COVID-19 stop-frame clarity:
- The feeling of Armageddon: the tension everywhere, the lack of traffic and people, it could be an earthquake or a fire … but then I hear the rattle of the garbage truck outside emptying our bins. Ok, an Armageddon with services. It messes with me, this cognitive dissonance.
- The email from a search-and-rescue colleague in Bishop, “Bishop is crammed with climbers. Tell your friends to stay home. We have 20 ventilators and TWO ICU beds TOTAL here in Bishop. We have a very elderly population and all the tourists are buying the grocery stores out.”
- I walk past Whole Foods and there’s a line to get in.
- Hours of Zoom meetings. When I tell folks we have COVID-19 in the house, they back away from their computer screens. Haha, very funny.
- Sitting in a chair in the door of the bedroom, chatting with my hubby as he gets better. Our new “quality time”.
- When I go online to my MMO RPG game, it’s packed with avatars. I mean, so crowded we’re on top of each other. This is where everyone is.

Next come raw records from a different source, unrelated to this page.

Definition msg_class_file_mismatch : string :=
  "Class name " +:+ dq +:+ "{class}" +:+ dq +:+ " does not match class file "
  +:+ dq +:+ "{file}" +:+ dq +:+ ".".

(** [k] occurs in [s]: some suffix of [s] starts with [k]. *)
Fixpoint occursb (k s : string) : bool :=
  String.prefix k s
  || match s with
     | EmptyString => false
     | String _ r => occursb k r
     end.

(** [sep] before every character of [s] and at its end. *)
Fixpoint interleave (sep s : string) : string :=
  sep +:+ match s with
          | EmptyString => EmptyString
          | String c r => String c (interleave sep r)
          end.
(** * Properties *)

(** ** The path model on examples *)

Example path_join_ex1 :
  Path.join [VStr "/srv/app"; VStr "models"; VStr "User"] = "/srv/app/models/User".
Proof. reflexivity. Qed.

Example path_join_ex2 :
  Path.join [VStr "/srv/app"; VStr "models"; VUndefined] = "/srv/app/models".
Proof. reflexivity. Qed.

Example path_join_ex3 :
  Path.join [VStr "/srv/app"; VStr "a/../b"; VStr "./c/"] = "/srv/app/b/c/".
Proof. reflexivity. Qed.

Example path_resolve_ex1 :
  Path.resolve "/home/u" ["/home/u"; "srv/./app/"] = "/home/u/srv/app".
Proof. reflexivity. Qed.

Example path_resolve_ex2 :
  Path.resolve "/home/u" ["/home/u"; "/srv/app"] = "/srv/app".
Proof. reflexivity. Qed.

Example path_basename_ex : Path.basename "/srv/app/models/User.js" = "User.js".
Proof. reflexivity. Qed.


(** ** Strings and paths *)

Section StringFacts.
Import JsString.

Lemma substring_0_length n s :
  n ≤ String.length s → String.length (substring 0 n s) = n.
Proof.
  revert n; induction s as [|a s IH]; intros [|n] Hn; simpl in *; try lia; auto.
  rewrite IH; lia.
Qed.

Lemma indexOf_lt c s pos : indexOf c s = Some pos → pos < String.length s.
Proof.
  revert pos; induction s as [|a s IH]; intros pos; simpl; [done|].
  destruct (Ascii.eqb a c); [intros [= <-]; lia|].
  destruct (indexOf c s) as [i|]; simpl; [|done].
  intros [= <-]. specialize (IH i eq_refl). lia.
Qed.

(** The root segment of a dotted alias is a different string. *)
Lemma root_segment_ne c s pos : indexOf c s = Some pos → substring_to pos s ≠ s.
Proof.
  intros H%indexOf_lt Heq. apply (f_equal String.length) in Heq.
  unfold substring_to in Heq. rewrite substring_0_length in Heq; lia.
Qed.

- The surge of connection when a friend leaves a bag of her garden bounty on the porch and talks to us from the bottom of the porch stairs. She’s so real, she’s so… so… so not a text.
There’s still a hundred decisions we’re making every day. The tension gremlin is like a shadow dogging every step. But my husband is almost better. In two days, he’ll be free to roam about the house. In these crazy days, that’s some kind of freedom.